- dotTech - https://dottech.org -

The story of the fake VirusTotal

So you’ve probably visited VirusTotal [1] in the past to scan your files. For those that haven’t, VirusTotal is an online, free service that scans your uploaded file(s) – limited to 10 MB in size – with 43 different antivirus engines.

Apparently some scumbag(s) decided to take advantage of VirusTotal’s popularity. Recently someone used VirusTotal’s name to create a fake online virus scanner at hxxp://virus-total.in. (Don’t visit it!)
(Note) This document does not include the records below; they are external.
(* ===== verification/Jobs.v ===== *)
(** Certificate jobs of the control plane: the status machine, the public
    metadata boundary and [updateCertificateJobStatus] of
    apps/api/services/certops/jobs.js.

    The table maps (workspace, id) to the columns the code reads or writes.
    Writers run concurrently, one SQL statement at a time: a writer is a state
    machine whose step is its next statement, and a system step lets any of
    them go on.  The detectors of packages/log-scrub are parameters; values
    are trees, as JSON gives them, so the scan's cycle check never fires. *)
From S2P Require Import Prelude Dates Json.
From stdpp Require Import relations.
Open Scope Z_scope.

Inductive job_error :=
| CERTOPS_JOB_INVALID | CERTOPS_JOB_NOT_FOUND | CERTOPS_JOB_STATUS_INVALID
| CERTOPS_JOB_STATUS_TRANSITION_INVALID | CERTOPS_JOB_METADATA_INVALID
| CERTOPS_JOB_WORKSPACE_REQUIRED | CERTOPS_JOB_MODE_INVALID
| CERTOPS_JOB_MODE_TERMINAL_INVALID | PRIVATE_KEY_MATERIAL_REJECTED
| CERTOPS_JOB_OPERATION_INVALID | CERTOPS_JOB_SOURCE_INVALID | CERTOPS_JOB_IDEMPOTENCY_CONFLICT
| CERTOPS_JOB_EXECUTION_FIELD_INVALID | CERTOPS_JOB_EXECUTION_FIELD_REQUIRED
| CERTOPS_RENEWAL_PROFILE_INVALID | CERTOPS_RENEWAL_AUTO_RENEW_DISABLED
| CERTOPS_CERTIFICATE_NOT_AGENT_DEPLOYABLE | CERTOPS_CERTIFICATE_NOT_RENEWABLE
| CERTOPS_CERTIFICATE_RETIRED | CERTOPS_PUBLICATION_TRANSACTION_REQUIRED
| CERTOPS_RENEWAL_PER_CA_CAP_EXCEEDED | OPERATOR_INTENT_STALE
(* PostgreSQL's 23505 on the idempotency index, and any other error *)
| unique_idempotency_key | other_error (code : string).
#[global] Instance job_error_eq_dec : EqDecision job_error.
Proof. solve_decision. Defined.

(** * Statuses *)

Inductive job_status :=
| pending_approval | approved | rejected | pending | claimed | running
| succeeded | failed | blocked | cancelled
| dry_run_complete | orphaned_unknown_effect | awaiting_issuer.
#[global] Instance job_status_eq_dec : EqDecision job_status.
Proof. solve_decision. Defined.
Definition JOB_STATUSES : list job_status :=
  [pending_approval; approved; rejected; pending; claimed; running; succeeded; failed; blocked;
   cancelled; dry_run_complete; orphaned_unknown_effect; awaiting_issuer].
Definition status_name (s : job_status) : string :=
  match s with
  | pending_approval => "pending_approval" | approved => "approved" | rejected => "rejected"
  | pending => "pending" | claimed => "claimed" | running => "running"
  | succeeded => "succeeded" | failed => "failed" | blocked => "blocked"
  | cancelled => "cancelled" | dry_run_complete => "dry_run_complete"
  | orphaned_unknown_effect => "orphaned_unknown_effect" | awaiting_issuer => "awaiting_issuer"
  end.
Definition TERMINAL_JOB_STATUSES : list job_status :=
  [rejected; succeeded; failed; blocked; cancelled; dry_run_complete; orphaned_unknown_effect;
   awaiting_issuer].
Definition isTerminalJobStatus (s : job_status) : bool := bool_decide (s ∈ TERMINAL_JOB_STATUSES).
Definition ACTIVE_JOB_STATUSES : list job_status :=
  List.filter (λ s, negb (isTerminalJobStatus s)) JOB_STATUSES.
Definition ACTIVE_JOB_STATUS_ORDER : list job_status :=
  [pending_approval; approved; pending; claimed; running].
(** [Map.get]: [None] is [undefined]. *)
Definition ACTIVE_JOB_STATUS_RANK (s : job_status) : option nat :=
  fst <$> list_find (s =.) ACTIVE_JOB_STATUS_ORDER.
Definition JOB_STATUS_TRANSITIONS (s : job_status) : list job_status :=
  match s with
  | pending_approval => [approved; rejected; cancelled]
  | approved => [pending; rejected; cancelled]
  | pending => [claimed; running; succeeded; failed; rejected; blocked; cancelled; dry_run_complete;
                awaiting_issuer]
  | claimed => [running; succeeded; failed; rejected; blocked; cancelled; dry_run_complete;
                orphaned_unknown_effect; awaiting_issuer]
  | running => [succeeded; failed; rejected; blocked; cancelled; dry_run_complete;
                orphaned_unknown_effect; awaiting_issuer]
  | _ => []
  end.

Inductive job_mode := real | dry_run.
#[global] Instance job_mode_eq_dec : EqDecision job_mode.
Proof. solve_decision. Defined.
Definition assertModeAllowsTerminalStatus (mode : job_mode) (status : job_status)
  : result job_error unit :=
  match mode, status with
  | dry_run, succeeded | real, dry_run_complete => Err CERTOPS_JOB_MODE_TERMINAL_INVALID
  | _, _ => Ok tt
  end.

Definition assertJobStatusTransition (fromStatus toStatus : job_status) : result job_error unit :=
  if bool_decide (fromStatus = toStatus) || bool_decide (toStatus ∈ JOB_STATUS_TRANSITIONS fromStatus)
  then Ok tt else Err CERTOPS_JOB_STATUS_TRANSITION_INVALID.

Inductive decision := Applied | Ignored (reason : string).
#[global] Instance decision_eq_dec : EqDecision decision.
Proof. solve_decision. Defined.
(** [a < b] on ranks; [undefined] compares false. *)
Definition rank_below (a b : job_status) : bool :=
  match ACTIVE_JOB_STATUS_RANK a, ACTIVE_JOB_STATUS_RANK b with
  | Some x, Some y => (x <? y)%nat
  | _, _ => false
  end.
Definition jobStatusTransitionDecision (fromStatus toStatus : job_status)
  : result job_error decision :=
  if bool_decide (fromStatus = toStatus) then
    Ok (Ignored (if isTerminalJobStatus fromStatus then "terminal_replay" else "active_replay"))
  else if isTerminalJobStatus fromStatus then Ok (Ignored "terminal_regression")
  else if bool_decide (toStatus ∈ JOB_STATUS_TRANSITIONS fromStatus) then Ok Applied
  else if bool_decide (toStatus ∈ ACTIVE_JOB_STATUSES) && rank_below toStatus fromStatus
  then Ok (Ignored "active_regression")
  else _ ← assertJobStatusTransition fromStatus toStatus; Ok Applied.

(** * Normalization of inputs *)

Definition MAX_SCAN_DEPTH : nat := 12.
Definition MAX_TEXT_LENGTH : Z := 1024.
Definition MAX_SHORT_TEXT_LENGTH : Z := 128.
Definition FORBIDDEN_KEY_BEARING_FIELD_FRAGMENTS : list string := ["pem"].

Definition normalizeEnum {A} (names : list (string * A)) (code : job_error) (fallback : option string)
    (value : jsval) : result job_error A :=
  let raw := match value, fallback with
             | (Undef | Null), Some f => Str f
             | _, _ => value
             end in
  match raw with
  | Str s => match assoc_get (trim s) names with Some a => Ok a | None => Err code end
  | _ => Err code
  end.
Definition JOB_STATUS_SET : list (string * job_status) := map (λ s, (status_name s, s)) JOB_STATUSES.
Definition JOB_MODE_SET : list (string * job_mode) := [("real", real); ("dry_run", dry_run)].
Definition normalizeJobMode (value : jsval) : result job_error job_mode :=
  match value with
  | Undef | Null | Str EmptyString => Ok real
  | _ => normalizeEnum JOB_MODE_SET CERTOPS_JOB_MODE_INVALID None value
  end.
Definition nonempty_trimmed (v : jsval) : option string :=
  match v with
  | Str s => if bool_decide (trim s = EmptyString) then None else Some (trim s)
  | _ => None
  end.
Definition normalizeWorkspaceId (v : jsval) : result job_error string :=
  match nonempty_trimmed v with Some s => Ok s | None => Err CERTOPS_JOB_WORKSPACE_REQUIRED end.
Definition normalizeRequiredId (v : jsval) : result job_error string :=
  match nonempty_trimmed v with Some s => Ok s | None => Err CERTOPS_JOB_INVALID end.

Fixpoint keep_chars (p : ascii → bool) (s : string) : string :=
  match s with
  | EmptyString => EmptyString
  | String c s => if p c then String c (keep_chars p s) else keep_chars p s
  end.
Definition normalizedFieldName (s : string) : string :=
  keep_chars (λ c, is_digit c || is_lower_az c) (toLowerCase s).

Section boundary.
Context (containsPrivateKeyMaterial : jsval → bool)
        (assertNoUnredactedGenericSecretMaterial : string → bool)
        (fieldNameLooksPrivateKeyMaterial fieldNameLooksGenericSecret : string → bool).

Definition fieldNameLooksForbidden (fieldName : string) : bool :=
  fieldNameLooksPrivateKeyMaterial fieldName || fieldNameLooksGenericSecret fieldName
  || existsb (λ fragment, includes fragment (normalizedFieldName fieldName))
       FORBIDDEN_KEY_BEARING_FIELD_FRAGMENTS.

(** The detector of generic secrets throws the same error. *)
Fixpoint assertSafePublicValue (depth : nat) (v : jsval) {struct v} : result job_error unit :=
  if (MAX_SCAN_DEPTH <? depth)%nat then Err PRIVATE_KEY_MATERIAL_REJECTED else
  if containsPrivateKeyMaterial v then Err PRIVATE_KEY_MATERIAL_REJECTED else
  match v with
  | Undef | Null | Num _ | Bool _ => Ok tt
  | Str s => ensure (assertNoUnredactedGenericSecretMaterial s) PRIVATE_KEY_MATERIAL_REJECTED
  | Arr l =>
      (fix items (l : list jsval) : result job_error unit :=
         match l with
         | [] => Ok tt
         | x :: l => _ ← assertSafePublicValue (S depth) x; items l
         end) l
  | Obj fs =>
      (fix fields (fs : list (string * jsval)) : result job_error unit :=
         match fs with
         | [] => Ok tt
         | (k, x) :: fs =>
             _ ← ensure (negb (fieldNameLooksForbidden k)) PRIVATE_KEY_MATERIAL_REJECTED;
             _ ← assertSafePublicValue (S depth) x; fields fs
         end) fs
  end.

Fixpoint cloneJsonValue (depth : nat) (v : jsval) {struct v} : result job_error jsval :=
  if (MAX_SCAN_DEPTH <? depth)%nat then Err PRIVATE_KEY_MATERIAL_REJECTED else
  match v with
  | Null | Num _ | Bool _ | Str _ => Ok v
  | Arr l =>
      l ← (fix items (l : list jsval) : result job_error (list jsval) :=
             match l with
             | [] => Ok []
             | x :: l => y ← cloneJsonValue (S depth) x; ys ← items l; Ok (y :: ys)
             end) l;
      Ok (Arr l)
  | Obj fs =>
      fs ← (fix fields (fs : list (string * jsval)) : result job_error (list (string * jsval)) :=
              match fs with
              | [] => Ok []
              | (_, Undef) :: fs => fields fs
              | (k, x) :: fs =>
                  y ← cloneJsonValue (S depth) x; ys ← fields fs;
                  (* assigning to __proto__ adds no property *)
                  Ok (if bool_decide (k = "__proto__") then ys else (k, y) :: ys)
              end) fs;
      Ok (Obj fs)
  | Undef => Err CERTOPS_JOB_METADATA_INVALID
  end.

Definition normalizePublicObject (v : jsval) : result job_error jsval :=
  match v with
  | Undef | Null => Ok (Obj [])
  | Obj _ => _ ← assertSafePublicValue 0 v; cloneJsonValue 0 v
  | _ => Err CERTOPS_JOB_METADATA_INVALID
  end.

(** [normalizeOptionalShortText], [normalizeOptionalPublicText]. *)
Definition normalizeOptionalText (maxLength : Z) (v : jsval) : result job_error (option string) :=
  match v with
  | Undef | Null => Ok None
  | Str s =>
      let trimmed := trim s in
      if bool_decide (trimmed = EmptyString) then Ok None else
      if maxLength <? slen trimmed then Err CERTOPS_JOB_INVALID else
      _ ← assertSafePublicValue 0 (Str trimmed); Ok (Some trimmed)
  | _ => Err CERTOPS_JOB_INVALID
  end.
Definition normalizeOptionalShortText : jsval → result job_error (option string) :=
  normalizeOptionalText MAX_SHORT_TEXT_LENGTH.
Definition normalizeOptionalPublicText : jsval → result job_error (option string) :=
  normalizeOptionalText MAX_TEXT_LENGTH.

(** * Rows *)

Record job_row := mkJobRow {
  j_status : job_status; j_mode : job_mode; j_enrollment : option string;
  j_resultMetadata : jsval; j_errorCode : option string; j_errorMessage : option string;
  j_updatedAt : Z; j_queuedAt : option Z; j_startedAt : option Z; j_completedAt : option Z;
  j_cancelledAt : option Z }.
Definition getJobById (d : gmap (string * string) job_row) (workspaceId jobId : string) : option job_row :=
  d !! (workspaceId, jobId).

Record lifecycle := mkLifecycle {
  queuedAt : option Z; startedAt : option Z; completedAt : option Z; cancelledAt : option Z }.
Definition or_now (explicit : option Z) (b : bool) (now : Z) : option Z :=
  match explicit with Some t => Some t | None => if b then Some now else None end.
Definition completes (s : job_status) : bool :=
  bool_decide (s ∈ [succeeded; failed; blocked; dry_run_complete; orphaned_unknown_effect; awaiting_issuer]).
Definition initialLifecycleTimestamps (options : lifecycle) (status : job_status) (now : Z) : lifecycle :=
  mkLifecycle
    (or_now (queuedAt options) (bool_decide (status ∈ ACTIVE_JOB_STATUSES)) now)
    (or_now (startedAt options) (bool_decide (status = running)) now)
    (or_now (completedAt options) (completes status) now)
    (or_now (cancelledAt options) (bool_decide (status = cancelled)) now).

(** * [updateCertificateJobStatus] *)

Record update_options := mkUpdateOptions {
  o_workspaceId : jsval; o_jobId : jsval; o_status : jsval; o_enrollmentId : jsval;
  o_resultMetadata : option jsval; o_errorCode : option jsval; o_errorMessage : option jsval }.
(** The normalized request; [None] leaves a column as it is. *)
Record update := mkUpdate {
  u_workspaceId : string; u_jobId : string; u_status : job_status;
  u_resultMetadata : option jsval; u_errorCode : option (option string);
  u_errorMessage : option (option string) }.
Definition u_key (u : update) : string * string := (u_workspaceId u, u_jobId u).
My suspicious – but curious – mind kicked in once I heard of this site. So, I turned on Sandboxie + Returnil [2], and opened this fake “VirusTotal” website. Once I opened the site, I was greeted with a message telling you to click a button to start scanning.:


Isn’t it strange, that there is no “Upload” button of some kind, or any instructions other than telling you to click “SCAN”? Hmmm… suspicious. After I checked my defenses, I clicked “SCAN”. What happens? Before long, this screen appears:


I have a rogue antivirus?! I trusted my two-layer defense, so I clicked the “OK” button to see if it really was an advert for a fake antivirus, or just a joke. (Please don’t try this at home… or work, for that matter.) The next image that appeared confirmed my fears. The infamous and familiar fake “drive scan” appeared:


Clearly it was… an advert for scareware software (rogue antispyware/antivirus program)!

Fortunately, the site – the fake VirusTotal website – has already been taken down at the time of this posting. However, the moral of the story stands. We should all learn from this: Don’t fall for these type of scams! When you see a message box like the one in the second screenshot above, instantly shut down your computer! When you reboot your computer, if you see some warning message about viruses/spyware on your computer, run a variety of trustworthy, legitimate security software to remove the rogue software. Malwarebyte’s Anti-Malware [6] has become famous for being able to remove rogue scareware crap. SuperAntiSpyware [7] has also gained a reputation for this job. You can also try to use Avira, avast!, or AVG [8] or refer to Ashraf’s 9 best free security apps list [9] for a good list to pick from.

Good luck to everyone and hope no one ever falls for the traps set by opportunist scumbags.